Beginning at the line that contains "simpl. rewrite Q." and ending at the last line of the entries, write out each line exactly; include nothing outside that span.

[Opening Material for the task section]

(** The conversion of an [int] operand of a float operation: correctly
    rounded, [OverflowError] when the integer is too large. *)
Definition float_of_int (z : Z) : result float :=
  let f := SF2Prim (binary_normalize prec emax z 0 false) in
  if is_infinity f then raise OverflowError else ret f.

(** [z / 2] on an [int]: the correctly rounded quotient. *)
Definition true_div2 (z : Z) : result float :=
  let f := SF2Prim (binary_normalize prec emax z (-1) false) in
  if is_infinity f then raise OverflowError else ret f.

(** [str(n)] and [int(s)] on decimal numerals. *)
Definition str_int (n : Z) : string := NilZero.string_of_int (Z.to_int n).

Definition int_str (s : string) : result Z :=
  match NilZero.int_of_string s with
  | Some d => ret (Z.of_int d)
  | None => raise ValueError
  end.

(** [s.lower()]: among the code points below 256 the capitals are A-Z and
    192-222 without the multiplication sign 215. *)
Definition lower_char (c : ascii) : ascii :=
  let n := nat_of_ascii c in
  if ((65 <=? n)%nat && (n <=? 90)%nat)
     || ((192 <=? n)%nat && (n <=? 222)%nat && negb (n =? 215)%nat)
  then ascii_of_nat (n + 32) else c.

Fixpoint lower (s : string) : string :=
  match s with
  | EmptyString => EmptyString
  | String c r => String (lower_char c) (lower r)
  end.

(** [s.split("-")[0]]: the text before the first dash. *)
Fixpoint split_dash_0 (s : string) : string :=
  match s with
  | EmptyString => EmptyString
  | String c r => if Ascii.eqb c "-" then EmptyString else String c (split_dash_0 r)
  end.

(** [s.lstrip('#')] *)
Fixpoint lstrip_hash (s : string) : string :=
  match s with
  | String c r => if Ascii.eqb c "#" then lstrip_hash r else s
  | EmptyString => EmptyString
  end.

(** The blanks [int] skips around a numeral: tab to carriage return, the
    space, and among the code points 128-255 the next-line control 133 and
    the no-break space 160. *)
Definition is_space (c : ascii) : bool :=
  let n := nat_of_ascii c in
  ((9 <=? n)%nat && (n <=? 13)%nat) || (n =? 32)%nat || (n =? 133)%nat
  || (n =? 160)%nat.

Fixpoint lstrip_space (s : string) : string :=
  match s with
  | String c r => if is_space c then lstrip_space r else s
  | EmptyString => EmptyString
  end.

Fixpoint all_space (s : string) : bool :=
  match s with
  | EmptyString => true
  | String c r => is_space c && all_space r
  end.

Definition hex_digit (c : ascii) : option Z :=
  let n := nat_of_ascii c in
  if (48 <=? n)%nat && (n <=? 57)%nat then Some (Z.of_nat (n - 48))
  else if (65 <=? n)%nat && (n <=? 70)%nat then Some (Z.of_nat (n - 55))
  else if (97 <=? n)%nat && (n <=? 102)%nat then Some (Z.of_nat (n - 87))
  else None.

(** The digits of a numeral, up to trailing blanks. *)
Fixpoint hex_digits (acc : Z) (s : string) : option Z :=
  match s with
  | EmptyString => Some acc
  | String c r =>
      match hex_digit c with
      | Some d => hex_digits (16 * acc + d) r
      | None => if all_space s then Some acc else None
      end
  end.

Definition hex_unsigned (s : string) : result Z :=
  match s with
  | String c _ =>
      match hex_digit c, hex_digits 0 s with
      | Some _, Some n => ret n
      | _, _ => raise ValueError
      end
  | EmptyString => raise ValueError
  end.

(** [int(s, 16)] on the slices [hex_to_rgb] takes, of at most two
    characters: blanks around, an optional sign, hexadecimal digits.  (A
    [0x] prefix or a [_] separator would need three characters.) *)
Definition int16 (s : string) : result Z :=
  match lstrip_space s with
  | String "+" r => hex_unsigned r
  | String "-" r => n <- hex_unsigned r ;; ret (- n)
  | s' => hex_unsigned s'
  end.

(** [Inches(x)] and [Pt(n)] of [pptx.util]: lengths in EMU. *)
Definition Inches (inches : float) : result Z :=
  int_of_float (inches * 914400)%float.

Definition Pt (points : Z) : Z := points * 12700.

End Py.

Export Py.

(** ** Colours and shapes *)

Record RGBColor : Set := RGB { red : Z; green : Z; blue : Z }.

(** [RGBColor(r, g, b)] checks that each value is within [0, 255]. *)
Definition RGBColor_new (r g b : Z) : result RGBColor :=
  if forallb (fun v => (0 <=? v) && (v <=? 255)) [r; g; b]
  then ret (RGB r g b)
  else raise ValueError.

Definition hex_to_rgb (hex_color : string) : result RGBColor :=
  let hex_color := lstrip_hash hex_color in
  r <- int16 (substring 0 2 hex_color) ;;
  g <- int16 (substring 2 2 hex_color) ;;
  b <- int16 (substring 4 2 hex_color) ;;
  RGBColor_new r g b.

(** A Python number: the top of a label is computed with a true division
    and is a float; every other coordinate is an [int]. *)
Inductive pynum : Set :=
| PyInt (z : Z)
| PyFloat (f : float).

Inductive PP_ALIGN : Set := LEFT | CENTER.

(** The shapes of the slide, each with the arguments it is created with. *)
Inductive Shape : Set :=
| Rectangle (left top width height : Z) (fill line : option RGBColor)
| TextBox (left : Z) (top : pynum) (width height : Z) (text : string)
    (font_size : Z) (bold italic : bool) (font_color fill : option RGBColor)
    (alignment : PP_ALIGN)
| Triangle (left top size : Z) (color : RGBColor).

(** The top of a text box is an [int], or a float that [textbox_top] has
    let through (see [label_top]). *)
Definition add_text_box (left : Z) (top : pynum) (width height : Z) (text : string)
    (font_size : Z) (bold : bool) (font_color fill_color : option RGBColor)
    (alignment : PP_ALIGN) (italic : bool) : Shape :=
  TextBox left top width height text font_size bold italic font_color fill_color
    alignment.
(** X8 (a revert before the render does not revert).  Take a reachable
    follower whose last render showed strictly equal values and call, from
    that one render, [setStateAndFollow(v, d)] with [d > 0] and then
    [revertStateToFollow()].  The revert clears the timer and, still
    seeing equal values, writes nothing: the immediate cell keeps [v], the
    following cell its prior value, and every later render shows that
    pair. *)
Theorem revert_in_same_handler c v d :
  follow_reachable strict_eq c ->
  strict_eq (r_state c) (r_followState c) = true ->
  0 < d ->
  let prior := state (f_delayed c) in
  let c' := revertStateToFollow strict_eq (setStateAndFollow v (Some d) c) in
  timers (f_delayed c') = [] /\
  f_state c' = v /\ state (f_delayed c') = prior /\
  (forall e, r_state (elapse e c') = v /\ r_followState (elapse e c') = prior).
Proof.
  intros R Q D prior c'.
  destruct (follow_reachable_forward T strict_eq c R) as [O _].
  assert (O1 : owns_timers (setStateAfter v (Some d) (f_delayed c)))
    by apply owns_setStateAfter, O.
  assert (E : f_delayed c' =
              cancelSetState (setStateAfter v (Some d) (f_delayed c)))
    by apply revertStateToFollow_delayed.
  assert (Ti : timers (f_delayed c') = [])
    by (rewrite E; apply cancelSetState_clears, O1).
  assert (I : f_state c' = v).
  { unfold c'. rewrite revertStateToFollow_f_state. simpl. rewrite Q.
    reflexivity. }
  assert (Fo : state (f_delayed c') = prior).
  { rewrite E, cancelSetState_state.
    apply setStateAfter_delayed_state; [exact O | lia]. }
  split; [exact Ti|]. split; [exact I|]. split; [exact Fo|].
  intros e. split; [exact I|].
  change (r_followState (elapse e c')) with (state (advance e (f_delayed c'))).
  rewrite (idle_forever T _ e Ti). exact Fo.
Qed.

[Closing Material for the task section]

→ **Response area**
  { unfold c'. rewrite revertStateToFollow_f_state. simpl. rewrite Q.
    reflexivity. }
  assert (Fo : state (f_delayed c') = prior).
  { rewrite E, cancelSetState_state.
    apply setStateAfter_delayed_state; [exact O | lia]. }
  split; [exact Ti|]. split; [exact I|]. split; [exact Fo|].
  intros e. split; [exact I|].
  change (r_followState (elapse e c')) with (state (advance e (f_delayed c'))).
  rewrite (idle_forever T _ e Ti). exact Fo.
Qed.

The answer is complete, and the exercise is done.